12 Responses to “How the myths help the GOP.”
The problem isn't the GOP, it's conservative, and business group-allied Democrats. The GOP wouldn't stand a chance if the Democrats could stick to an effective progressive agenda.
Why would the Democrats stick to a progressive agenda? Many of them were elected by non-progressive constituencies.
"Why would the Democrats stick to a progressive agenda? Many of them were elected by non-progressive constituencies."
Yeah, you see that polling that says 50% of REPUBLICANS back offering a public national healthcare plan to everyone?
Not a single Democrat has an excuse to be chickenshit on health care, unless they like that HMO money they're getting that much.
Zaid, will you please read the links, or at least the complete piece? While health care and how the GOP may screw it up is mentioned in the piece, it's about how the GOP counts and and plots for government failures to maintain their ideology.
We know you dislike most of the Democrats - read you loud and clear on that.
But surely you can see that the Republicans are worse... surely you can see that.
"We know you dislike most of the Democrats - read you loud and clear on that.
But surely you can see that the Republicans are worse... surely you can see that."
Oh wow, to see the world in black and white partisan hackery...
Being partisan takes courage. You have to commit to a political philosophy.
"Partisan" is just issue advocacy at the wholesale level.
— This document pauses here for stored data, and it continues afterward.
(* ===== verification/FriendCards.v ===== *)
(** Friend cards ([core/src/identity.rs]): the card a person hands out, its
    self-signature, the three binary layouts, the link texts that carry them, and the
    cards a friend passes on.

    [friend_link_roundtrip] shows that the card a person makes is the card another phone
    reads from the link; [card_layouts_roundtrip] the same of each layout, with what the
    older ones drop; [friend_card_authentic] that a signed card that is imported was made
    by the holder of its signing key, field for field; [shared_card_authentic] that a
    card passed on was passed on by the friend it names, for this person, and lately.
    JSON ([serde_json]) is a parameter, as base64 is. *)
From stdpp Require Import base numbers list strings sets.
From S2P Require Import Prelude StdModel Wire Crypto RosterCodec Roster Message Frames RelayPolicy RelayWire Sealing.

Definition FRIEND_LINK_PREFIX : bytes := str "CMFRIEND1:".
Definition FRIEND_LINK_PREFIX_V2 : bytes := str "CMFRIEND2:".
Definition SHARED_CARD_PREFIX : bytes := str "CMSHARE1:".
Definition FRIEND_LINK_PREFIX_V3 : bytes := str "CMFRIEND3:".
Definition FRIEND_LINK_PREFIX_V4 : bytes := str "CMFRIEND4:".
Definition DEVICE_LINK_PREFIX : bytes := str "CMLINK1:".
Definition OFFICIAL_RELAY_URL : bytes := str "https://relay.cruisemesh.app".

Definition EMIT_FRIEND_LINK_V3 : bool := true.
Definition EMIT_FRIEND_LINK_V4 : bool := false.

Definition V3_URL_TAG_NONE : Z := 0.
Definition V3_URL_TAG_EXPLICIT : Z := 1.
Definition V3_URL_TAG_OFFICIAL : Z := 2.
Definition V3_TOKEN_TAG_NONE : Z := 0.
Definition V3_TOKEN_TAG_VERBATIM : Z := 1.
Definition V3_TOKEN_TAG_HEX : Z := 2.
Definition V3_SIG_TAG_NONE : Z := 0.
Definition V3_SIG_TAG_PRESENT : Z := 1.
Definition V4_ROSTER_TAG_NONE : Z := 0.
Definition V4_ROSTER_TAG_HASH : Z := 1.
Definition FRIEND_CARD_SIGNATURE_LEN : Z := 64.
Definition FRIEND_CARD_SIGN_DOMAIN : bytes := domain "CruiseMesh friend card self-signature v1".
Definition V3_MAX_PACKED_HEX_CHARS : Z := 2 * 255.

Definition MAX_FRIEND_CARD_JSON_BYTES : Z := 16 * 1024.
Definition MAX_FRIEND_TEXT_BYTES : Z := 24 * 1024.
Definition MAX_DISPLAY_NAME_BYTES : Z := 128.
Definition MAX_RELAY_URL_BYTES : Z := 2 * 1024.
Definition MAX_RELAY_TOKEN_BYTES : Z := 1024.
Definition MAX_PARSED_FRIEND_CARD_VERSION : Z := 4.

Definition SHARED_CARD_LIFETIME_MS : Z := 7 * MS_PER_DAY.
Definition SHARED_CARD_CLOCK_SKEW_MS : Z := 24 * 60 * 60 * 1000.
Definition SHARED_CARD_VERSION : Z := 1.
Definition SHARED_CARD_SIGN_DOMAIN : bytes := domain "CruiseMesh shared contact v1".

Record FriendCard : Type := mk_card {
  fc_name : bytes;
  fc_sign_pk : bytes;
  fc_agree_pk : bytes;
  fc_relay_url : option bytes;
  fc_relay_token : option bytes;
  fc_signature : option bytes;
  fc_roster_head_hash : option bytes;
}.

Record SharedFriendCard : Type := mk_shared {
  sh_version : Z;
  sh_card : FriendCard;
  sh_sharer_user_id : bytes;
  sh_shared_policy_revision : Z;
  sh_issued_at_ms : Z;
  sh_expires_at_ms : Z;
  sh_signature : bytes;
}.

Inductive FriendImport : Type := Direct (card : FriendCard) | Shared (shared : SharedFriendCard).

Record FriendRequestContent : Type := mk_request { fq_card : FriendCard; fq_shared : option SharedFriendCard }.

(** [serde_json]: the derived codec of a card, and the [shared] member of an object. *)
Inductive shared_member : Type := NoMember | StringMember (s : bytes) | OtherMember.

Class CardJson := {
  card_to_json : FriendCard -> option bytes;
  card_of_json : bytes -> option FriendCard;
  shared_member_of_json : bytes -> option shared_member;
  with_shared_member : bytes -> bytes -> option bytes;
}.

(** What is printed reads back. *)
Class CardJsonLaws (J : CardJson) : Prop := {
  card_json_round_trip : forall c json, card_to_json c = Some json -> card_of_json json = Some c;
}.

(** * Validation *)

Definition opt_within (limit : Z) (o : option bytes) : bool :=
  match o with Some v => blen v <=? limit | None => true end.

Definition opt_exactly (n : Z) (o : option bytes) : bool :=
  match o with Some v => blen v =? n | None => true end.

Definition validate_friend_card (card : FriendCard) : result CoreError unit :=
  _ ← ensure (blen (fc_name card) <=? MAX_DISPLAY_NAME_BYTES) (InvalidFriendCard "display name exceeds 128 UTF-8 bytes");
  _ ← ensure (opt_within MAX_RELAY_URL_BYTES (fc_relay_url card)) (InvalidFriendCard "relay URL is too long");
  _ ← ensure (opt_within MAX_RELAY_TOKEN_BYTES (fc_relay_token card)) (InvalidFriendCard "relay token is too long");
  _ ← ensure (blen (fc_sign_pk card) =? 32) (InvalidKeyLength 32 (as_u32 (blen (fc_sign_pk card))));
  _ ← ensure (blen (fc_agree_pk card) =? 32) (InvalidKeyLength 32 (as_u32 (blen (fc_agree_pk card))));
  _ ← ensure (opt_exactly FRIEND_CARD_SIGNATURE_LEN (fc_signature card)) SignatureInvalid;
  ensure (opt_exactly ROSTER_HEAD_HASH_LEN (fc_roster_head_hash card)) (InvalidFriendCard "roster head hash must be 32 bytes").
(* ===== verification/InboundStore.v ===== *)
(** The message store as the inbound path sees it ([core/src/store.rs]): the tables a
    received body may change, and the operations on them - the insert of a received
    message with the quarantine of forks, contacts and imported cards, block list, avatars
    and discovery policies, shared requests, relay-change notices, receipts.

    The columns of [contacts] are kept where the other files read them: the card in
    [ms_contacts], the relay health in [ms_health], the identity key and the notice epoch
    in the roster tables, the user ids in the routing tables; [put_contact] writes the row
    through to all of them.  Columns only screens read (reply targets, arrivals, delivery
    metrics) are left out.  SQLite's own failures are outside. *)
From stdpp Require Import base numbers list gmap strings sorting.
From coqutil Require Import Datatypes.RecordSetters.
From S2P Require Import Prelude StdModel SqlModel Wire Crypto RosterCodec Roster RosterStore Message Frames Hints Engine.
From S2P Require Import OutboundQueue RelayPolicy RelayWire CarryQueue SyncStream SyncStore Sealing Groups SyncRecords FriendCards Authoring.
Import TriangleBracketNotations.

(** * Tables *)

Record ContactDiscoveryPolicy : Type := mk_policy {
  dp_user_id : bytes;
  dp_protocol_version : Z;
  dp_enabled : bool;
  dp_revision : Z;
}.

Record PendingSharedRequest : Type := mk_pending {
  ps_requester_user_id : bytes;
  ps_name : bytes;
  ps_sign_pk : bytes;
  ps_agree_pk : bytes;
  ps_relay_url : option bytes;
  ps_relay_token : option bytes;
  ps_sharer_user_id : bytes;
  ps_expires_at_ms : Z;
  ps_first_seen_ms : Z;
  ps_last_prompted_ms : Z;
}.

Record OwnSyncContext : Type := mk_own_context { oc_roster : Roster; oc_inbox_key_generation : Z }.

Record MessageArrival : Type := mk_arrival { ma_transport : Z; ma_hops_taken : Z; ma_received_at : Z }.

Record mesh_store : Type := mk_mesh {
  ms_author : authoring_db;
  ms_carried : list carry_row;
  ms_contacts : gmap bytes Contact;
  ms_avatars : gmap bytes (option bytes * Z);
  ms_health : contact_table;
  ms_policies : gmap bytes ContactDiscoveryPolicy;
  ms_blocked : gmap bytes Z;
  ms_pending : gmap bytes PendingSharedRequest;
  ms_dismissals : gmap bytes (Z * bool);
  ms_group_receipts : gmap (bytes * bytes * bytes * Z) (Z * option Z);
  ms_own_context : option OwnSyncContext;
  ms_own_roster : option Roster;
}.

Notation ms_out s := (ad_out (ms_author s)).
Notation ms_engine s := (od_engine (ms_out s)).
Notation ms_routing s := (e_routing (ms_engine s)).
Notation ms_messages s := (e_messages (ms_engine s)).

(** * Actions

    A call that reads and writes the store and may fail; what it wrote before it failed
    stays written. *)

Definition action (E A : Type) : Type := mesh_store -> mesh_store * result E A.

#[global] Instance action_ret {E} : MRet (action E) := fun A a s => (s, Ok a).
#[global] Instance action_bind {E} : MBind (action E) := fun A B f m s =>
  match m s with (s, Ok a) => f a s | (s, Err e) => (s, Err e) end.

Definition reads {E A} (f : mesh_store -> A) : action E A := fun s => (s, Ok (f s)).
Definition writes {E} (f : mesh_store -> mesh_store) : action E unit := fun s => (f s, Ok tt).
Definition checks {E A} (r : result E A) : action E A := fun s => (s, r).
Definition fails {E A} (e : E) : action E A := checks (Err e).

(** A call of the authoring tables; a call of the outbound tables. *)
Definition on_author {A} (f : authoring_db -> authoring_db * result CoreError A) : action CoreError A := fun s =>
  let '(d, r) := f (ms_author s) in (s <| ms_author := d |>, r).

Definition on_out {A} (f : outbound_db -> outbound_db * result CoreError A) : action CoreError A :=
  on_author (fun a => let '(o, r) := f (ad_out a) in (with_out a o, r)).

(** An update of the tables of [Engine.v]. *)
Definition with_engine (f : engine_db -> engine_db) (s : mesh_store) : mesh_store :=
  s <| ms_author ::= (fun a => with_out a ((ad_out a) <| od_engine ::= f |>)) |>.

Definition on_engine {A} (f : engine_db -> engine_db * result CoreError A) : action CoreError A := fun s =>
  let '(e, r) := f (ms_engine s) in (with_engine (fun _ => e) s, r).

(** [let _ = self.call()]: the outcome is dropped, what it wrote is not. *)
Definition best_effort {E F A} (a : action E A) : action F unit := fun s => ((a s).1, Ok tt).

(** Inversion of actions that succeed. *)
Lemma action_bind_ok {E A B} (m : action E A) (f : A -> action E B) s s' b :
  (m ≫= f) s = (s', Ok b) <-> exists s1 a, m s = (s1, Ok a) /\ f a s1 = (s', Ok b).
Proof.
  unfold mbind, action_bind. destruct (m s) as [s1 [a|e]]; [naive_solver|]. split; [done|]. intros (? & ? & [=] & _).
Qed.

Lemma checks_ok {E A} (r : result E A) s s' a : checks r s = (s', Ok a) <-> s' = s /\ r = Ok a.
Proof. unfold checks. naive_solver. Qed.

Lemma mret_action_ok {E A} (a : A) s s' b : (mret a : action E A) s = (s', Ok b) <-> s' = s /\ b = a.
Proof. unfold mret, action_ret. naive_solver. Qed.

Lemma reads_ok {E A} (f : mesh_store -> A) s s' b : (reads f : action E A) s = (s', Ok b) <-> s' = s /\ b = f s.
Proof. unfold reads. naive_solver. Qed.

Lemma writes_ok {E} (f : mesh_store -> mesh_store) s s' b : (writes f : action E unit) s = (s', Ok b) <-> s' = f s.
Proof. unfold writes. destruct b. naive_solver. Qed.

Ltac act_inv :=
  repeat match goal with
  | H : (_ ≫= _) _ = (_, Ok _) |- _ =>
      apply action_bind_ok in H; let s := fresh "s" in let a := fresh "a" in let Ha := fresh "Ha" in destruct H as (s & a & Ha & H)
  | H : mret _ _ = (_, Ok _) |- _ => apply mret_action_ok in H as [-> H]; simplify_eq
  | H : reads _ _ = (_, Ok _) |- _ => apply reads_ok in H as [-> H]; try subst
  | H : writes _ _ = (_, Ok _) |- _ => apply writes_ok in H as ->
  | H : checks _ _ = (_, Ok _) |- _ => apply checks_ok in H as [-> H]
  | H : fails _ _ = (_, Ok _) |- _ => discriminate H
  end.

(** * Received messages *)

Inductive IncomingMessageInsertOutcome : Type := Inserted | Duplicate | QuarantinedConflict.

Definition MESSAGE_CONFLICT_QUARANTINE_LIMIT : Z := 64.
Definition MESSAGE_CONFLICT_FINGERPRINT_LEN : nat := 16.
Definition MESSAGE_ID_LEN : Z := 16.

Definition validate_message_arrival (arrival : MessageArrival) : result CoreError unit :=
  ensure (ma_transport arrival <=? 4) (Malformed "invalid message arrival transport").

Definition validate_msg_id (field : string) (msg_id : bytes) : result CoreError unit :=
  ensure (blen msg_id =? MESSAGE_ID_LEN) (Malformed (field +:+ " must be exactly 16 bytes")).

Definition validate_stored_message (message : StoredMessage) : result CoreError unit :=
  validate_sqlite_u64 "message lamport" (sm_lamport message).

(** The stream position, which is unique. *)
Definition at_position (row : message_row) (m : message_row) : bool :=
  bool_decide (mr_chat_id m = mr_chat_id row) && bool_decide (mr_sender m = mr_sender row)
  && bool_decide (mr_device m = mr_device row) && (mr_lamport m =? mr_lamport row).

(** The body a position holds. *)
Definition same_body (row m : message_row) : bool :=
  (mr_timestamp m =? mr_timestamp row) && (mr_kind m =? mr_kind row) && bool_decide (mr_payload m = mr_payload row).

(** [COALESCE(old, new)] *)
Definition coalesce {A} (old new : option A) : option A := match old with Some _ => old | None => new end.

(** [SET msg_id = COALESCE(msg_id, ?4)] at the position. *)
Definition fill_msg_id (row : message_row) (m : message_row) : message_row :=
  if at_position row m
  then mk_mrow (coalesce (mr_msg_id m) (mr_msg_id row)) (mr_chat_id m) (mr_sender m) (mr_device m) (mr_lamport m) (mr_timestamp m)
         (mr_kind m) (mr_payload m)
  else m.

(** [ORDER BY (incoming_msg_id IS NOT NULL) DESC, last_seen_at DESC, id DESC]: the rows
    come in order of id, so the later of two equal rows goes first. *)
Definition conflict_le (a b : nat * conflict_row) : Prop :=
  let has x := bool_decide (is_Some (mr_msg_id (cf_row x.2))) in
  (has a = true /\ has b = false)
  \/ (has a = has b /\ (cf_last_seen_at b.2 < cf_last_seen_at a.2
                        \/ (cf_last_seen_at a.2 = cf_last_seen_at b.2 /\ (b.1 <= a.1)%nat))).

#[global] Instance conflict_le_dec : RelDecision conflict_le.
Proof. intros a b. unfold conflict_le. apply _. Defined.

(** [DELETE ... LIMIT -1 OFFSET ?1]: the rows past the first 64 of that order go. *)
Definition trim_conflicts (rows : list conflict_row) : list conflict_row :=
  let dropped := drop (Z.to_nat MESSAGE_CONFLICT_QUARANTINE_LIMIT) (merge_sort conflict_le (imap pair rows)) in
  omap (fun ir => if decide (ir.1 ∈ (fst <$> dropped)) then None else Some ir.2) (imap pair rows).

Section inserts.
Context `{C : Crypto}.

Definition message_conflict_fingerprint (row : message_row) : bytes :=
  blake2b MESSAGE_CONFLICT_FINGERPRINT_LEN
    (be_bytes 8 (blen (mr_chat_id row)) ++ mr_chat_id row ++ be_bytes 8 (blen (mr_sender row)) ++ mr_sender row
     ++ be_bytes 8 (mr_timestamp row) ++ push_u8 (mr_kind row) ++ mr_payload row).

(** [UNIQUE(chat_id, sender_user_id, sender_device_id, lamport, incoming_fingerprint)] *)
Definition same_conflict (new old : conflict_row) : bool :=
  at_position (cf_row new) (cf_row old) && bool_decide (cf_incoming_fingerprint old = cf_incoming_fingerprint new).

Definition merge_conflict (new old : conflict_row) : conflict_row :=
  let r := cf_row old in
  mk_conflict
    (mk_mrow (coalesce (mr_msg_id r) (mr_msg_id (cf_row new))) (mr_chat_id r) (mr_sender r) (mr_device r) (mr_lamport r) (mr_timestamp r)
       (mr_kind r) (mr_payload r))
    (cf_existing_fingerprint new) (cf_incoming_fingerprint old) (cf_first_seen_at old) (Z.max (cf_last_seen_at old) (cf_last_seen_at new))
    (cf_seen_count old + 1).

Definition quarantine_message_conflict (conflicts : list conflict_row) (existing incoming : message_row) (observed_at : Z)
  : list conflict_row :=
  let new := mk_conflict incoming (message_conflict_fingerprint existing) (message_conflict_fingerprint incoming) observed_at observed_at 1 in
  trim_conflicts
    (if existsb (same_conflict new) conflicts
     then (fun old => if same_conflict new old then merge_conflict new old else old) <$> conflicts
     else conflicts ++ [new]).

(** One transaction.  [now_ms] is the clock, read for a conflict that has no arrival. *)
Definition insert_incoming (e : engine_db) (message : StoredMessage) (sender_device_id : bytes) (msg_id : option bytes) (arrival : option MessageArrival)
  (now_ms : Z) : engine_db * result CoreError IncomingMessageInsertOutcome :=
  match (_ ← validate_stored_message message; match arrival with Some a => validate_message_arrival a | None => Ok tt end) with
  | Err err => (e, Err err)
  | Ok _ =>
      let row := mk_mrow msg_id (sm_chat_id message) (sm_sender_user_id message) sender_device_id (to_i64 (sm_lamport message))
                   (sm_timestamp message) (sm_kind message) (sm_payload message) in
      match List.find (at_position row) (e_messages e) with
      | None => (with_messages e (e_messages e ++ [row]), Ok Inserted)
      | Some existing =>
          if same_body row existing then
            (if bool_decide (is_Some msg_id) then with_messages e (fill_msg_id row <$> e_messages e) else e, Ok Duplicate)
          else
            let observed_at := match arrival with Some a => ma_received_at a | None => now_ms end in
            (mk_edb (e_routing e) (e_rosters e) (e_messages e) (quarantine_message_conflict (e_conflicts e) existing row observed_at)
               (e_hidden e) (e_carried e), Ok QuarantinedConflict)
      end
  end.

Definition insert_incoming_message_from_device (message : StoredMessage) (sender_device_id : option bytes) (msg_id : bytes)
  (reply_to_msg_id : option bytes) (arrival : option MessageArrival) (now_ms : Z) : action CoreError IncomingMessageInsertOutcome :=
  _ ← checks (validate_msg_id "msg_id" msg_id);
  _ ← checks (match reply_to_msg_id with Some id => validate_msg_id "reply_to_msg_id" id | None => Ok tt end);
  _ ← checks (match arrival with Some a => validate_message_arrival a | None => Ok tt end);
  on_engine (fun e => insert_incoming e message (core_device_stream_id sender_device_id) (Some msg_id) arrival now_ms).

End inserts.

(** [SELECT DISTINCT sender_device_id ... ORDER BY sender_device_id ASC] *)
Definition message_stream_device_ids (s : mesh_store) (chat_id sender_user_id : bytes) : list bytes :=
  dedup (merge_sort bytes_le (mr_device <$> filter (fun m => mr_chat_id m = chat_id /\ mr_sender m = sender_user_id) (ms_messages s))).

(** [SELECT COALESCE(MAX(lamport), 0)] *)
Definition highest_lamport (s : mesh_store) (chat_id sender_user_id : bytes) : Z :=
  as_u64 (max_or_zero (mr_lamport <$> filter (fun m => mr_chat_id m = chat_id /\ mr_sender m = sender_user_id) (ms_messages s))).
Yeah, sometimes we get stuck with a Lieberman or a bankruptcy bill, but even UGA has it's Jim Harricks to deal with.
Nationally, the Democrats are in charge now. They can no longer blame the GOP for their failings. If they don't deliver, they deserve everything they get.
Being partisan does take courage -- but not being blindly partisan to a party.
Not really true that everything is on the Democrats' hands now. Many agency heads are still W appointees, previous programs still have to be paid for or won't be deauthorized for a few years, and plus even if you even if they enact new programs or change directions on existing policies that still doesn't mean they will be readily obvious.
And you can't blame everything on George Bush as an anomaly. He was a puppet. The guys pulling the strings were long-time Republicans. Cheney, Ashcroft, Rumsfeld, Poindexter, and a hundred others. They knew exactly what they were doing and it's the same thing they always do; they loot the treasury, they go to war to satisfy their own egos, and they cultivate fear to keep themselves in power as long as possible. If it is blind partisanship to oppose that, then I'll claim the label too.
As far as I know, Obama bombed a funeral yesterday, and has defended indefinite detention and even a doctrine the ACLU has called worse "preventive" detention.
Had it up to here with the "it's OK if Democrats do it" mindless idiot gang. Bush is out of office (thank God), can't blame things on him anymore.
http://www.washingtonpost.com/...02309.html?hpid=topnews
Not happening, Obama. You might have high quality government health care, so you might not think the rest of us should too, but..
Your premise is mistaken. There is plenty of internal criticism from within both major parties. I think that most partisans have just decided that it is more effective to pursue their issue goals from within the stronger position of a major party.
We can all pursue specific issues, but when it comes to politics, eventually we have to choose between candidates, and unless you run for something yourself you are never going to find a candidate who reflects your beliefs perfectly. We all have to make compromises if we are going to be politically involved. From there, it is not much of a leap to believe that 'Democrat' is better than 'Republican' (for example), which is all that Catherine was saying.